• Given data
Lemma nextline_total fuel s offset :
  layout s -> 0 <= offset <= doclen s ->
  (Z.to_nat (doclen s - offset) < fuel)%nat ->
  exists r, nextline fuel s offset = Done r /\ offset <= r <= doclen s.
Proof.
  intros Hl Ho Hf.
  destruct (nextline_scan_total fuel s offset Hl Ho Hf) as (o & p & Hrun & Hlo & Hhi).
  unfold nextline. rewrite Hrun. cbn [bind].
  eexists. split; [reflexivity|].
  destruct (Z.ltb_spec p (ebuf s)) as [Hlt|Hge]; [lia|].
  rewrite pos_ebuf by auto. lia.
Qed.

Lemma adjust_loop_total fuel : forall s column offset i,
  layout s -> 0 <= offset <= doclen s ->
  (Z.to_nat (doclen s - offset) < fuel)%nat ->
  exists r, adjust_loop fuel s column offset i = Done r /\ offset <= r <= doclen s.
Proof.
  induction fuel as [|fuel IH]; intros s column offset i Hl Ho Hf; [lia|].
  simpl. destruct (Z.ltb_spec (ptr s offset) (ebuf s)) as [Hlt|Hge].
  - assert (Hin : offset < doclen s) by (apply ptr_inside; auto; lia).
    pose proof (ptr_lower s offset Hl).
    rewrite load_in by lia. cbn [bind].
    destruct (negb (mem s !!! ptr s offset =? ch_NL) && (i <? column)).
    + destruct (IH s column (offset + 1)
                  (i + (if mem s !!! ptr s offset =? ch_TAB then 8 - Z.land i 7 else 1)))
        as (r & Hrun & Hr); auto; try lia.
      exists r. split; [exact Hrun|lia].
    + exists offset. split; [reflexivity|lia].
  - exists offset. split; [reflexivity|lia].
Qed.

Lemma adjust_total fuel s offset column :
  layout s -> 0 <= offset <= doclen s ->
  (Z.to_nat (doclen s - offset) < fuel)%nat ->
  exists r, adjust fuel s offset column = Done r /\ offset <= r <= doclen s.
Proof. intros. unfold adjust. now apply adjust_loop_total. Qed.

Lemma wf_set_idx s v : layout s -> 0 <= v <= doclen s -> wf (set_idx v s).
Proof. intros (H1 & H2 & H3) Hv. constructor; simpl; auto; unfold doclen in *; simpl; lia. Qed.

Lemma enough_offset s fuel o :
  layout s -> enough s fuel -> o <= doclen s -> (Z.to_nat o < fuel)%nat.
Proof. intros (H1 & H2 & H3). unfold enough, doclen. lia. Qed.

Lemma enough_rest s fuel o :
  layout s -> enough s fuel -> 0 <= o -> (Z.to_nat (doclen s - o) < fuel)%nat.
Proof. intros (H1 & H2 & H3). unfold enough, doclen. lia. Qed.

(** [up] returns and keeps the cursor in the document. *)
Lemma up_total fuel s :
  wf s -> enough s fuel ->
  exists a b c,
    prevline fuel s (idx s) = Done a /\
    prevline fuel s (a - 1) = Done b /\
    adjust fuel s b (col s) = Done c /\
    up fuel s = Done (set_idx c s) /\ 0 <= c <= doclen s.
Proof.
  intros Hwf Hf. pose proof (wf_layout s Hwf) as Hl. destruct Hwf as [_ _ _ H4 H5].
  destruct (prevline_total fuel s (idx s)) as (a & Ha & Ha0 & Ha1); auto.
  { eapply enough_offset; eauto. }
  destruct (prevline_total fuel s (a - 1)) as (b & Hb & Hb0 & Hb1); auto; try lia.
  { eapply enough_offset; eauto. lia. }
  destruct (adjust_total fuel s b (col s)) as (c & Hc & Hc0); auto; try lia.
  { eapply enough_rest; eauto. }
  exists a, b, c. unfold up. rewrite Ha. cbn [bind]. rewrite Hb. cbn [bind].
  rewrite Hc. cbn [bind]. repeat split; auto; lia.
Qed.

Lemma down_total fuel s :
  wf s -> enough s fuel ->
  exists c, down fuel s = Done (set_idx c s) /\ 0 <= c <= doclen s.
Proof.
  intros Hwf Hf. pose proof (wf_layout s Hwf) as Hl. destruct Hwf as [_ _ _ H4 H5].
  destruct (nextline_total fuel s (idx s)) as (a & Ha & Ha0); auto.
  { eapply enough_rest; eauto. }
  destruct (adjust_total fuel s a (col s)) as (c & Hc & Hc0); auto; try lia.
  { eapply enough_rest; eauto. lia. }
  exists c. unfold down. rewrite Ha. cbn [bind]. rewrite Hc. cbn [bind].
  split; auto; lia.
Qed.

(** ** C9: no read below the buffer *)

(** C9.  [ptr] answers every integer offset with an address at or above
    [buf], and [buf] itself for a negative one.  [prevline] reads only
    addresses above [buf]: for whatever offset, a faulting read is
    above the buffer, never below; and for every offset up to the
    document length, the negative ones included, it returns.  So
    [prevline (-1)] is 0 and [up] returns with the cursor in the
    document, also on the first line. *)
Theorem prevline_reads_above_buf (s : state) (fuel : nat) (offset : Z) :
  wf s -> enough s fuel ->
  buf s <= ptr s offset /\
  (offset < 0 -> ptr s offset = buf s) /\
  (forall a, prevline fuel s offset = Fault a -> buf s < a) /\
  (offset <= doclen s -> exists r, prevline fuel s offset = Done r /\ 0 <= r) /\
  prevline fuel s (-1) = Done 0 /\
  (exists a b c,
     prevline fuel s (idx s) = Done a /\
     prevline fuel s (a - 1) = Done b /\
     adjust fuel s b (col s) = Done c /\
     up fuel s = Done (set_idx c s) /\ wf (set_idx c s)).
Proof.
  intros Hwf Hf. pose proof (wf_layout s Hwf) as Hl.
  split; [now apply ptr_lower|].
  split; [intros Hneg; unfold ptr; zcases; lia|].
  split; [intros a Ha; now apply prevline_fault in Ha|].
  split; [|split].
  - intros Ho. destruct (prevline_total fuel s offset) as (r & Hr & Hr0 & _); eauto.
    eapply enough_offset; eauto.
  - destruct (prevline_total fuel s (-1)) as (r & Hr & Hr0 & Hr1); auto.
    + destruct Hwf. unfold doclen. lia.
    + destruct (enough_pos _ _ Hf) as [f ->]. simpl. lia.
    + rewrite Hr. f_equal. lia.
  - destruct (up_total fuel s Hwf Hf) as (a & b & c & Ha & Hb & Hc & Hup & Hr).
    exists a, b, c. repeat split; auto; try (simpl; destruct Hwf; auto; fail).
    all: try (apply wf_set_idx; auto).
Qed.

(** ** The frame: paging, render pass, line number *)

Lemma get_lineno_loop_total fuel : forall s i,
  buf s <= ebuf s -> 0 <= i -> idx s <= ebuf s - buf s ->
  (Z.to_nat (idx s - i) < fuel)%nat ->
  exists n, get_lineno_loop fuel s i = Done (set_line n s).
Proof.
  induction fuel as [|fuel IH]; intros s i Hb Hi Hx Hf; [lia|].
  simpl. destruct (Z.ltb_spec i (idx s)) as [Hlt|Hge].
  - rewrite load_in by lia. cbn [bind].
    destruct (mem s !!! (buf s + i) =? ch_NL).
    + destruct (IH (set_line (line s + 1) s) (i + 1)) as (n & Hn); simpl; try lia.
      exists n. rewrite Hn. state_eq.
    + destruct (IH s (i + 1)) as (n & Hn); try lia. eauto.
  - exists (line s). state_eq.
Qed.

Lemma get_lineno_total fuel s :
  wf s -> enough s fuel -> exists n, get_lineno fuel s = Done (set_line n s).
Proof.
  intros [H1 H2 H3 H4 H5] Hf. unfold doclen in H5. unfold enough in Hf.
  unfold get_lineno.
  destruct (get_lineno_loop_total fuel (set_line 1 s) 0) as (n & Hn); simpl; try lia.
  exists n. rewrite Hn. state_eq.
Qed.

Section Grid.

Variables COL_MAX ROW_MAX : Z.

(** A store inside the grid. *)
Lemma put_in scr i j c :
  0 <= i < ROW_MAX - 1 -> 0 <= j < COL_MAX ->
  put COL_MAX ROW_MAX scr i j c = Done (<[i * COL_MAX + j := c]> scr).
Proof.
  intros Hi Hj. unfold put.
  destruct (Z.leb_spec 0 i); [|lia]. destruct (Z.ltb_spec i (ROW_MAX - 1)); [|lia].
  destruct (Z.leb_spec 0 j); [|lia]. destruct (Z.ltb_spec j COL_MAX); [|lia].
  reflexivity.
Qed.

(** The spaces of a tab that end inside the row. *)
Lemma fill_in k : forall scr i j,
  0 <= i < ROW_MAX - 1 -> 0 <= j -> j + Z.of_nat k <= COL_MAX ->
  exists scr', fill COL_MAX ROW_MAX k scr i j = Done (scr', j + Z.of_nat k).
Proof.
  induction k as [|k IH]; intros scr i j Hi Hj Hk; cbn [fill].
  - exists scr. do 2 f_equal. lia.
  - rewrite put_in by lia. cbn [bind].
    destruct (IH (<[i * COL_MAX + j := ch_SPACE]> scr) i (j + 1)) as (scr' & Hrun);
      try lia.
    exists scr'. rewrite Hrun. do 2 f_equal. lia.
Qed.

(** The column behind the spaces of a tab. *)
Lemma fill_result k : forall scr i j scr' j',
  fill COL_MAX ROW_MAX k scr i j = Done (scr', j') -> j' = j + Z.of_nat k.
Proof.
  induction k as [|k IH]; intros scr i j scr' j' H; cbn [fill] in H.
  - injection H as _ <-. lia.
  - apply bind_done in H as (scr1 & _ & H). apply IH in H. lia.
Qed.

(** The blanking loops stay inside the grid. *)
Lemma clear_row_done i : forall (cols : list Z) scr,
  0 <= i < ROW_MAX - 1 -> Forall (fun j => 0 <= j < COL_MAX) cols ->
  for_each (fun scr j => put COL_MAX ROW_MAX scr i j ch_SPACE) scr cols
    = Done (foldl (fun scr j => <[i * COL_MAX + j := ch_SPACE]> scr) scr cols).
Proof.
  induction cols as [|j cols IH]; intros scr Hi Hcols; [reflexivity|].
  inversion Hcols as [|? ? Hj Hrest]; subst.
  cbn [for_each foldl]. rewrite put_in by lia. cbn [bind]. now apply IH.
Qed.

Lemma clear_screen_done scr :
  clear_screen COL_MAX ROW_MAX scr = Done (blank COL_MAX ROW_MAX scr).
Proof.
  unfold clear_screen, blank.
  assert (Hcols : Forall (fun j => 0 <= j < COL_MAX) (seqZ 0 COL_MAX))
    by (apply Forall_seqZ; intros; lia).
  assert (Hrows : Forall (fun i => 0 <= i < ROW_MAX - 1) (seqZ 0 (ROW_MAX - 1)))
    by (apply Forall_seqZ; intros; lia).
  revert scr. induction Hrows as [|i rows Hi _ IH]; intros scr; [reflexivity|].
  cbn [for_each foldl]. rewrite clear_row_done by auto. cbn [bind]. apply IH.
Qed.

End Grid.

Section Frame.

Variables COL_MAX ROW_MAX : Z.
Hypothesis Hcol : 16 <= COL_MAX.
Hypothesis Hrow : 2 <= ROW_MAX.
Hypothesis Hdiv : COL_MAX `mod` 8 = 0.

(** The column a tab reaches is inside a row whose width is a multiple
    of 8. *)
Lemma tab_inside j :
  0 <= j < COL_MAX -> j + Z.of_nat (Z.to_nat (8 - Z.land j 7)) <= COL_MAX.
Proof.
  intros Hj. change 7 with (Z.ones 3). rewrite Z.land_ones by lia.
  change (2 ^ 3) with 8.
  pose proof (Z.div_mod j 8 ltac:(lia)). pose proof (Z.mod_pos_bound j 8 ltac:(lia)).
  pose proof (Z.div_mod COL_MAX 8 ltac:(lia)). lia.
Qed.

• Exercise
Retype exactly the lines of the data above, starting at its first line and finishing with the line that has "Lemma adjust_total fuel" in it.

• Written answer
Lemma nextline_total fuel s offset :
  layout s -> 0 <= offset <= doclen s ->
  (Z.to_nat (doclen s - offset) < fuel)%nat ->
  exists r, nextline fuel s offset = Done r /\ offset <= r <= doclen s.
Proof.
  intros Hl Ho Hf.
  destruct (nextline_scan_total fuel s offset Hl Ho Hf) as (o & p & Hrun & Hlo & Hhi).
  unfold nextline. rewrite Hrun. cbn [bind].
  eexists. split; [reflexivity|].
  destruct (Z.ltb_spec p (ebuf s)) as [Hlt|Hge]; [lia|].
  rewrite pos_ebuf by auto. lia.
Qed.

Lemma adjust_loop_total fuel : forall s column offset i,
  layout s -> 0 <= offset <= doclen s ->
  (Z.to_nat (doclen s - offset) < fuel)%nat ->
  exists r, adjust_loop fuel s column offset i = Done r /\ offset <= r <= doclen s.
Proof.
  induction fuel as [|fuel IH]; intros s column offset i Hl Ho Hf; [lia|].
  simpl. destruct (Z.ltb_spec (ptr s offset) (ebuf s)) as [Hlt|Hge].
  - assert (Hin : offset < doclen s) by (apply ptr_inside; auto; lia).
    pose proof (ptr_lower s offset Hl).
    rewrite load_in by lia. cbn [bind].
    destruct (negb (mem s !!! ptr s offset =? ch_NL) && (i <? column)).
    + destruct (IH s column (offset + 1)
                  (i + (if mem s !!! ptr s offset =? ch_TAB then 8 - Z.land i 7 else 1)))
        as (r & Hrun & Hr); auto; try lia.
      exists r. split; [exact Hrun|lia].
    + exists offset. split; [reflexivity|lia].
  - exists offset. split; [reflexivity|lia].
Qed.

Lemma adjust_total fuel s offset column :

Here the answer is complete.